NVIDIA H100 Tensor Core GPU

Provide excellent performance, scalability and security for various data centers.

Speed the quantity of calculations。

Through NVIDIA H100 Tensor Core GPU achieve excellent performance, scalability and security in each workload. use Nvidia^® NVLink^®Switch system, connecting as many as 256 H100 will accelerate the workload The engine is to handle trillion parameter language models. Compared with the previous generation of products, the comprehensive technical innovation of H100 can increase the speed of large language models 30 times, providing the industry's leading dialogue AI.

Are you ready to welcome the company AI?

Enterprises have adopted AI to become the mainstream, and corporate organizations need to end AI's ready -based infrastructure, accelerate its own pace of moving towards the new era.

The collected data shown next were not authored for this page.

Example formatBytes_1023 : formatBytes 1023 = "1023 Bytes".
Proof. reflexivity. Qed.

Example formatBytes_1234567 : formatBytes 1234567 = "1.18 MB".
Proof. reflexivity. Qed.

(** C9: [formatBytes(1073741824)] is ["1 GB"] and [formatBytes(0)] is
    ["0 Bytes"]. *)
Theorem formatBytes_GB_and_zero :
  formatBytes 1073741824 = "1 GB" /\ formatBytes 0 = "0 Bytes".
Proof. split; reflexivity. Qed.

(** * Running computations *)

(** Unfold the operations of [M] and reduce. *)
Ltac run :=
  repeat (unfold lift, bind, tryCatch, http, getSid, setSid, throw, ret, pending;
          cbn beta iota zeta).

(** * Session management *)

Section Session.
Context (env : Env).

Lemma isSuccess_reply data :
  isSuccess (Reply data) =
  match (if Js.truthy data then Js.prop data "success" else inr data) with
  | inr ok => Js.truthy ok
  | inl _ => false
  end.
Proof.
  destruct data as [| |[]|n|s| |]; cbn; try reflexivity.
  - destruct (Z.eqb n 0) eqn:E; cbn; [now rewrite E|reflexivity].
  - destruct (String.eqb s "") eqn:E; cbn; [now rewrite E|reflexivity].
Qed.

(** [logout] of [src/index.ts] with no token cached: nothing happens. *)
Lemma Index_logout_cold st :
  Js.truthy (sid st) = false -> Index.logout env st = Ok tt st.
Proof. intros H. unfold Index.logout, bind, getSid. now rewrite H. Qed.

(** [logout] of [src/index.ts] with a token: one request; the token is
    dropped when the request is answered, and kept when it is rejected. *)
Lemma Index_logout_warm st :
  Js.truthy (sid st) = true ->
  let req := Index.logoutRequest (sid st) in
  let resp := nas env (log st) req in
  Index.logout env st =
  Ok tt (mkState (match resp with Reply _ => JNull | Rejected _ => sid st end)
                 (log st ++ [(req, resp)])).
Proof.
  intros H. cbn zeta. unfold Index.logout, bind, getSid, tryCatch, http, setSid, ret.
  rewrite H. cbn [negb]. now destruct (nas env (log st) _).
Qed.

Lemma Part0_synoLogout_cold st :
  Js.truthy (sid st) = false -> Part0.synoLogout env st = Ok true st.
Proof. intros H. unfold Part0.synoLogout, tryCatch, bind, getSid. now rewrite H. Qed.

(** [synoLogout] with a token: one request; the token is dropped only when
    the answer is a success body. *)
Lemma Part0_synoLogout_warm st :
  Js.truthy (sid st) = true ->
  let req := Part0.logoutRequest (sid st) in
  let resp := nas env (log st) req in
  Part0.synoLogout env st =
  Ok (isSuccess resp)
     (mkState (if isSuccess resp then JStr "" else sid st) (log st ++ [(req, resp)])).
Proof.
  intros H. cbn zeta.
  unfold Part0.synoLogout. run. rewrite H. cbn [negb].
  destruct (nas env (log st) _) as [data|reason]; [|reflexivity].
  rewrite isSuccess_reply.
  destruct (Js.truthy data) eqn:Hd.
  - destruct (Js.prop data "success") as [e|ok] eqn:Hp.
    + destruct data; discriminate.
    + run. now destruct (Js.truthy ok).
  - run. now rewrite Hd.
Qed.

(** What a granted session looks like. *)
Lemma grantsSid_inv resp :
  grantsSid resp = true ->
  exists data ok d s,
    resp = Reply data /\ Js.prop data "success" = inr ok /\ Js.truthy ok = true /\
    Js.truthy data = true /\
    Js.prop data "data" = inr d /\ Js.prop d "sid" = inr (JStr s) /\ (s =? "") = false.
Proof.
  unfold grantsSid, isSuccess. destruct resp as [data|]; [|now rewrite andb_false_r].
  destruct (Js.prop data "success") as [|ok] eqn:Hs; [discriminate|].
  destruct (Js.prop data "data") as [|d] eqn:Hd; [now rewrite andb_false_r|].
  destruct (Js.prop d "sid") as [|[]] eqn:Hsid; try now rewrite andb_false_r.
  intros H. apply andb_prop in H as [H1 H2]. apply negb_true_iff in H2.
  exists data, ok, d, s. repeat split; auto.
  destruct data; try discriminate; try reflexivity.
  all: cbn in Hs; injection Hs as <-; discriminate.
Qed.

Lemma Index_login_cached st :
  Js.truthy (sid st) = true -> Index.login env st = Ok (sid st) st.
Proof. intros H. unfold Index.login. run. now rewrite H. Qed.

(** [login] of [src/index.ts] with no token, on a NAS that grants the
    session: one request, and the token of the answer is cached. *)
Lemma Index_login_granted st :
  Js.truthy (sid st) = false ->
  let resp := nas env (log st) (Index.loginRequest env) in
  grantsSid resp = true ->
  exists s, (s =? "") = false /\
    Index.login env st =
    Ok (JStr s) (mkState (JStr s) (log st ++ [(Index.loginRequest env, resp)])).
Proof.
  intros H resp G. subst resp.
  destruct (grantsSid_inv _ G) as (data & ok & d & s & E & Hs & Hok & _ & Hd & Hsid & Hne).
  exists s. split; [exact Hne|].
  unfold Index.login. run. rewrite H, E. run. rewrite Hs. run. rewrite Hok.
  unfold prop2. rewrite Hd, Hsid. reflexivity.
Qed.

(** [synoLogin] on a NAS that grants the session. *)
Lemma Part0_synoLogin_granted st :
  let resp := nas env (log st) (Part0.loginRequest env) in
  grantsSid resp = true ->
  exists s, (s =? "") = false /\
    Part0.synoLogin env st =
    Ok true (mkState (JStr s) (log st ++ [(Part0.loginRequest env, resp)])).
Proof.
  intros resp G. subst resp.
  destruct (grantsSid_inv _ G) as (data & ok & d & s & E & Hs & Hok & Ht & Hd & Hsid & Hne).
  exists s. split; [exact Hne|].
  unfold Part0.synoLogin. run. rewrite E. run. rewrite Ht, Hs. run. rewrite Hok.
  unfold prop2. rewrite Hd, Hsid. reflexivity.
Qed.

Lemma Part0_ensureLogin_cached st :
  Js.truthy (sid st) = true -> Part0.ensureLogin env st = Ok true st.
Proof. intros H. unfold Part0.ensureLogin. run. now rewrite H. Qed.

Lemma count_one p (ex : Exchange) : (count p [ex] <= 1)%nat.
Proof. unfold count. cbn. destruct (p (fst ex)); cbn; lia. Qed.

Lemma app_nil_end_log (l : list Exchange) : l = (l ++ [])%list.
Proof. now rewrite app_nil_r. Qed.

End Session.

(** C4, as stated: a counterexample.  A token is cached and the NAS is out
    of reach: both programs keep the token after the logout, and a second
    logout sends a second request. *)
Lemma logout_keeps_token_when_rejected :
  let env := labEnv deadNas in
  let st := mkState (JStr "abc") [] in
  (exists st1 st2,
     Index.logout env st = Ok tt st1 /\ Js.truthy (sid st1) = true /\
     Index.logout env st1 = Ok tt st2 /\ count isLogout (log st2) = 2%nat) /\
  (exists b1 st1 b2 st2,
     Part0.synoLogout env st = Ok b1 st1 /\ Js.truthy (sid st1) = true /\
     Part0.synoLogout env st1 = Ok b2 st2 /\ count isLogout (log st2) = 2%nat).
Proof.
  cbn zeta. split.
  - eexists _, _. repeat split; reflexivity.
  - eexists _, _, _, _. repeat split; reflexivity.
Qed.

H100 suitable for mainstream servers With five -year NVIDIA AI ENTERPRISE software kit subscription (including corporate support), it can be simplified with strong performance AI adoption. This ensures that the organization can access the AI required for the construction of an AI workflow that built H100 acceleration Frames and tools, such as AI chat robots, recommendation engines and visual AI.

Safety accelerate workload from enterprise level to 10 billion -level scale。

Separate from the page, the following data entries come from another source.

Example extract_pads_every_length_witness :
  let payload := Py.bytes_mul x5a 1024 in
  let w := (card0, image_host (([] ++ sentinel) ++ payload)) in
  _extract_bitstream zlib_rejects no_digest "image.fpg" w
  = (Return (([] ++ sentinel) ++ Py.bytes_mul pad_byte 1017,
             payload ++ Py.bytes_mul pad_byte 1024,
             EmptyString), w).
Proof.
  apply (extract_pads_every_length zlib_rejects no_digest
           (card0, image_host (([] ++ sentinel) ++ Py.bytes_mul x5a 1024))
           "image.fpg" [] (Py.bytes_mul x5a 1024)).
  - reflexivity.
  - intros i Hi. simpl in Hi. lia.
  - reflexivity.
Defined.

(** * Further properties of the code *)

(** ** RegisterWindow: edges and frames *)

Section WindowEdges.

Lemma adjust_index_bounds (N x : Z) : 0 <= N -> 0 <= Py.adjust_index N x <= N.
Proof.
  intros HN. unfold Py.adjust_index. destruct (Z.ltb_spec x 0); lia.
Qed.

Lemma slice_stays_inside (N a b : Z) :
  0 <= N -> Py.adjust_index N a + Py.slicelength N a b <= N.
Proof.
  intros HN. unfold Py.slicelength.
  pose proof (adjust_index_bounds N a HN). pose proof (adjust_index_bounds N b HN).
  lia.
Qed.

Lemma slicelength_at_most (N a size : Z) :
  0 <= N -> 0 <= size -> Py.slicelength N a (a + size) <= size.
Proof.
  intros HN Hs. unfold Py.slicelength, Py.adjust_index.
  destruct (Z.ltb_spec a 0), (Z.ltb_spec (a + size) 0); lia.
Qed.

Lemma adjust_clipped (N a size : Z) :
  0 <= a <= N -> 0 <= size ->
  Py.adjust_index N a = a
  /\ Py.slicelength N a (a + size) = Z.min size (N - a).
Proof.
  intros Ha Hs. unfold Py.slicelength, Py.adjust_index.
  destruct (Z.ltb_spec a 0), (Z.ltb_spec (a + size) 0); lia.
Qed.

Lemma adjust_wrapped (N a size : Z) :
  - N <= a -> 0 <= size -> a + size < 0 ->
  Py.adjust_index N a = a + N /\ Py.slicelength N a (a + size) = size.
Proof.
  intros Ha Hs Hneg. unfold Py.slicelength, Py.adjust_index.
  destruct (Z.ltb_spec a 0), (Z.ltb_spec (a + size) 0); lia.
Qed.

(** The two outcomes of address resolution. *)
Lemma get_device_address_cases (dev : device) (w : world) :
  (exists a, _get_device_address dev w = (Return a, w))
  \/ (unresolvable (fst w) dev
      /\ _get_device_address dev w = (Raise (not_found dev), w)).
Proof.
  unfold _get_device_address, bind, gets, unresolvable, not_found. simpl.
  destruct dev as [name|a].
  - destruct (memory_devices (fst w) !! name) as [address|] eqn:E.
    + left. now exists address.
    + right. split; reflexivity.
  - destruct (Z.leb_spec 0 a), (Z.ltb_spec a (2 ^ 32)); simpl.
    + left. now exists a.
    + right. split; [now right | reflexivity].
    + right. split; [now left | reflexivity].
    + right. split; [now left | reflexivity].
Qed.

Lemma get_device_address_unresolvable (dev : device) (w : world) :
  unresolvable (fst w) dev ->
  _get_device_address dev w = (Raise (not_found dev), w).
Proof.
  intros Hun. destruct (get_device_address_cases dev w) as [[a Ha]|[_ H]];
    [|exact H].
  exfalso. revert Ha Hun.
  unfold _get_device_address, bind, gets, unresolvable. simpl.
  destruct dev as [name|b].
  - intros Ha Hnone. rewrite Hnone in Ha. discriminate.
  - destruct (Z.leb_spec 0 b), (Z.ltb_spec b (2 ^ 32)); simpl;
      intros Ha Hout; (discriminate || lia).
Qed.

(** [read] changes nothing, whatever it is asked. It raises only when the
    device cannot be found, and what it returns is never longer than the
    window, nor than the size asked for when that is not negative. *)
Theorem read_changes_nothing (w : world) (dev : device) (size offset : Z) :
  snd (read dev size offset w) = w
  /\ match fst (read dev size offset w) with
     | Return out =>
         Z.of_nat (length out) <= MAP_SIZE
         /\ (0 <= size -> Z.of_nat (length out) <= size)
     | Raise e => e = not_found dev /\ unresolvable (fst w) dev
     end.
Proof.
  destruct (get_device_address_cases dev w) as [[a Ha]|[Hun Ha]].
  - rewrite (read_returns w dev a size offset Ha). cbn [fst snd].
    split; [reflexivity|].
    unfold mmap_getslice. rewrite length_fmap, length_seqZ.
    set (addr := a - AXIL_PCI_ADDR_TRANSLATION + offset).
    pose proof MAP_SIZE_pos as HN.
    pose proof (slice_stays_inside MAP_SIZE addr (addr + size) ltac:(lia)).
    pose proof (adjust_index_bounds MAP_SIZE addr ltac:(lia)).
    assert (0 <= Py.slicelength MAP_SIZE addr (addr + size))
      by (unfold Py.slicelength; lia).
    split; [lia|]. intros Hs.
    pose proof (slicelength_at_most MAP_SIZE addr size ltac:(lia) Hs). lia.
  - unfold read, bind. rewrite Ha. cbn [fst snd]. auto.
Qed.

(** A read that starts inside the window and runs past its end is cut at
    the end: it returns [min(size, MAP_SIZE - addr)] bytes, and no error. *)
Theorem read_clips_to_window (w : world) (dev : device) (a size offset : Z) :
  let addr := a - AXIL_PCI_ADDR_TRANSLATION + offset in
  _get_device_address dev w = (Return a, w) ->
  0 <= size -> 0 <= addr <= MAP_SIZE ->
  read dev size offset w
  = (Return (axil_mm (fst w) <$> seqZ addr (Z.min size (MAP_SIZE - addr))), w).
Proof.
  intros addr Hdev Hsize Haddr.
  rewrite (read_returns _ _ a) by assumption. fold addr. unfold mmap_getslice.
  destruct (adjust_clipped MAP_SIZE addr size) as [-> ->]; (lia || reflexivity).
Qed.

(** A negative logical address, which a negative offset gives, is not
    refused: it counts from the end of the window. A read at [addr] with
    [-MAP_SIZE <= addr] and [addr + size < 0] returns the [size] bytes at
    [MAP_SIZE + addr]. *)
Theorem read_negative_address_wraps (w : world) (dev : device)
  (a size offset : Z) :
  let addr := a - AXIL_PCI_ADDR_TRANSLATION + offset in
  _get_device_address dev w = (Return a, w) ->
  0 <= size -> - MAP_SIZE <= addr -> addr + size < 0 ->
  read dev size offset w
  = (Return (axil_mm (fst w) <$> seqZ (MAP_SIZE + addr) size), w).
Proof.
  intros addr Hdev Hsize Hlo Hneg.
  rewrite (read_returns _ _ a) by assumption. fold addr. unfold mmap_getslice.
  destruct (adjust_wrapped MAP_SIZE addr size) as [-> ->]; try lia.
  now rewrite Z.add_comm.
Qed.

(** So does a write: an aligned payload written at such an address lands
    at [MAP_SIZE + addr], at the end of the window. *)
Theorem blindwrite_negative_address_wraps (w : world) (dev : device)
  (a : Z) (data : list byte) (offset : Z) :
  let size := Z.of_nat (length data) in
  let addr := a - AXIL_PCI_ADDR_TRANSLATION + offset in
  _get_device_address dev w = (Return a, w) ->
  size mod 4 = 0 -> offset mod 4 = 0 ->
  - MAP_SIZE <= addr -> addr + size < 0 ->
  exists w',
    blindwrite dev (Bytes data) offset w = (Return tt, w')
    /\ same_state w'
         (with_mm w (store (axil_mm (fst w)) (MAP_SIZE + addr) size data)).
Proof.
  intros size addr Hdev Hsize Hoff Hlo Hneg.
  destruct (adjust_wrapped MAP_SIZE addr size) as [Ei En]; try (unfold size; lia).
  destruct (blindwrite_stores w dev data offset a Hsize Hoff Hdev En)
    as (fin & Hrun & Hfin).
  exists (with_mm w fin). split; [exact Hrun|].
  apply with_mm_same_state. fold addr size in Hfin. rewrite Ei in Hfin.
  now rewrite Z.add_comm.
Qed.

End WindowEdges.

Example read_clips_to_window_witness :
  read (DevAddr (MAP_SIZE - 3)) 8 0 world0 = (Return [x00; x00; x00], world0).
Proof.
  apply (read_clips_to_window world0 (DevAddr (MAP_SIZE - 3)) (MAP_SIZE - 3) 8 0);
    vm_compute; (reflexivity || (split; discriminate) || discriminate).
Defined.

Example read_negative_address_wraps_witness :
  read (DevAddr 0) 4 (-8) world0
  = (Return (blank <$> seqZ (MAP_SIZE + -8) 4), world0).
Proof.
  apply (read_negative_address_wraps world0 (DevAddr 0) 0 4 (-8));
    vm_compute; (reflexivity || discriminate).
Defined.

Example blindwrite_negative_address_wraps_witness :
  exists w',
    blindwrite (DevAddr 0) (Bytes [x01; x02; x03; x04]) (-8) world0
    = (Return tt, w')
    /\ same_state w'
         (with_mm world0 (store blank (MAP_SIZE + -8) 4 [x01; x02; x03; x04])).
Proof.
  apply (blindwrite_negative_address_wraps world0 (DevAddr 0) 0
           [x01; x02; x03; x04] (-8));
    vm_compute; (reflexivity || discriminate).
Defined.

Section WindowFrames.

(** A negative size is not refused either: the end of the range then
    counts from the end of the window, so that [read(dev, -1)] at the base
    returns all of the window but its last byte. *)
Theorem read_negative_size (w : world) (dev : device) (a size offset : Z) :
  let addr := a - AXIL_PCI_ADDR_TRANSLATION + offset in
  _get_device_address dev w = (Return a, w) ->
  0 <= addr <= MAP_SIZE -> addr + size < 0 ->
  read dev size offset w
  = (Return (axil_mm (fst w) <$> seqZ addr (Z.max (MAP_SIZE + size) 0)), w).
Proof.
  intros addr Hdev Haddr Hneg.
  rewrite (read_returns _ _ a) by assumption. fold addr. unfold mmap_getslice.
  assert (E : Py.adjust_index MAP_SIZE addr = addr
              /\ Py.slicelength MAP_SIZE addr (addr + size)
                 = Z.max (MAP_SIZE + size) 0).
  { unfold Py.slicelength, Py.adjust_index.
    destruct (Z.ltb_spec addr 0), (Z.ltb_spec (addr + size) 0); lia. }
  destruct E as [-> ->]. reflexivity.
Qed.

(** The two outcomes of one slice assignment. *)
Lemma assign_axil_mm_outcome (w : world) (cur : mmap) (start stop : Z)
  (value : list byte) :
  assign_axil_mm start stop value (with_mm w cur)
  = if Z.of_nat (length value) =? Py.slicelength MAP_SIZE start stop
    then (Return tt,
          with_mm w (store cur (Py.adjust_index MAP_SIZE start)
                       (Py.slicelength MAP_SIZE start stop) value))
    else (Raise wrong_size, with_mm w cur).
Proof.
  unfold assign_axil_mm, bind, gets, lift, mmap_setslice. simpl.
  destruct (Z.of_nat (length value) =? Py.slicelength MAP_SIZE start stop);
    reflexivity.
Qed.

Lemma store_outside (mm : mmap) (start stop : Z) (value : list byte) (k : Z) :
  k < 0 \/ MAP_SIZE <= k ->
  store mm (Py.adjust_index MAP_SIZE start)
    (Py.slicelength MAP_SIZE start stop) value k = mm k.
Proof.
  intros Hk. unfold store. pose proof MAP_SIZE_pos.
  pose proof (adjust_index_bounds MAP_SIZE start ltac:(lia)).
  pose proof (slice_stays_inside MAP_SIZE start stop ltac:(lia)).
  destruct (Z.leb_spec (Py.adjust_index MAP_SIZE start) k),
    (Z.ltb_spec k (Py.adjust_index MAP_SIZE start
                   + Py.slicelength MAP_SIZE start stop)); simpl;
    (reflexivity || lia).
Qed.

(** Whatever the loop does, and however it ends, it changes the mapping
    only, and that only inside the window. *)
Lemma write_chunks_frame (w : world) (addr size : Z) (data : list byte) :
  forall (iters : nat) (written : Z) (cur : mmap),
  exists fin,
    snd (write_chunks iters addr size data written (with_mm w cur))
    = with_mm w fin
    /\ forall k, k < 0 \/ MAP_SIZE <= k -> fin k = cur k.
Proof.
  induction iters as [|iters IH]; intros written cur.
  - exists cur. split; reflexivity.
  - cbn [write_chunks]. set (n := Z.min (size - written) block_size).
    unfold bind at 1. destruct (0 <? n).
    + rewrite assign_axil_mm_outcome.
      destruct (Z.of_nat (length (Py.slice data written (written + n)))
                =? Py.slicelength MAP_SIZE (addr + written) (addr + written + n)).
      * destruct (IH (written + n)
                    (store cur (Py.adjust_index MAP_SIZE (addr + written))
                       (Py.slicelength MAP_SIZE (addr + written)
                          (addr + written + n))
                       (Py.slice data written (written + n))))
          as (fin & Hrun & Hfin).
        exists fin. split; [exact Hrun|].
        intros k Hk. rewrite (Hfin k Hk). now apply store_outside.
      * exists cur. split; reflexivity.
    + unfold ret at 1. apply IH.
Qed.

(** [blindwrite] changes nothing but the mapping, whatever it is given and
    whether it returns or raises: the template, the device table, the
    paths and the host are as they were. And it stores nothing outside the
    window. *)
Theorem blindwrite_touches_window_only (w : world) (dev : device)
  (data : payload) (offset : Z) :
  exists mm',
    snd (blindwrite dev data offset w) = with_mm w mm'
    /\ forall k, k < 0 \/ MAP_SIZE <= k -> mm' k = axil_mm (fst w) k.
Proof.
  assert (Hstay : exists mm', w = with_mm w mm'
                    /\ forall k, k < 0 \/ MAP_SIZE <= k -> mm' k = axil_mm (fst w) k).
  { exists (axil_mm (fst w)). split; [now rewrite world_with_own_mm | reflexivity]. }
  unfold blindwrite.
  destruct (len data) as [size|e]; [|exact Hstay]. rewrite bind_lift.
  destruct (is_bytes data); [|exact Hstay]. rewrite bind_assert_true.
  destruct (size mod 4 =? 0); [|exact Hstay]. rewrite bind_assert_true.
  destruct (offset mod 4 =? 0); [|exact Hstay]. rewrite bind_assert_true.
  destruct (get_device_address_cases dev w) as [[a Ha]|[_ Ha]].
  - returns_by Ha.
    destruct (write_chunks_frame w (a - AXIL_PCI_ADDR_TRANSLATION + offset)
                size (as_bytes data)
                (Z.to_nat (size / block_size + 1)) 0 (axil_mm (fst w)))
      as (fin & Hrun & Hfin).
    rewrite world_with_own_mm in Hrun. now exists fin.
  - unfold bind. rewrite Ha. exact Hstay.
Qed.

Provide up to 9 times for large models AI training speed

Multi -expert model (395 billion parameters)

Forecasting performance may change. based on 1T token data collection training with 395 billion parameters (MOE) Transformer Switch-XXL variant | A100 cluster: HDR IB network | H100 Cluster: NVLINK SWITCH system, NDR IB

Change AI training.

H100 is equipped with the fourth generation Tensor Core and Transformer engine (FP8 accuracy), compared with the previous generation of products, can be multi -expert The (MOE) model provides 9 times higher training speed. By combined, it can provide 900 GB/S GPU The fourth -generation NVLINK, cross -node accelerate the NVLink of each GPU communication Switch system, PCIe 5.0, and NVIDIA Magnum IO ™ software, for small enterprises to large -scale unified unified unified large -scale uniform The GPU cluster provides efficient scalability.

The H100 GPU at the data center -level deployment can provide excellent performance and enable all researchers to easily use the new generation of billions of billions (Exascale) AI with high performance calculation (HPC) and trillions of parameters.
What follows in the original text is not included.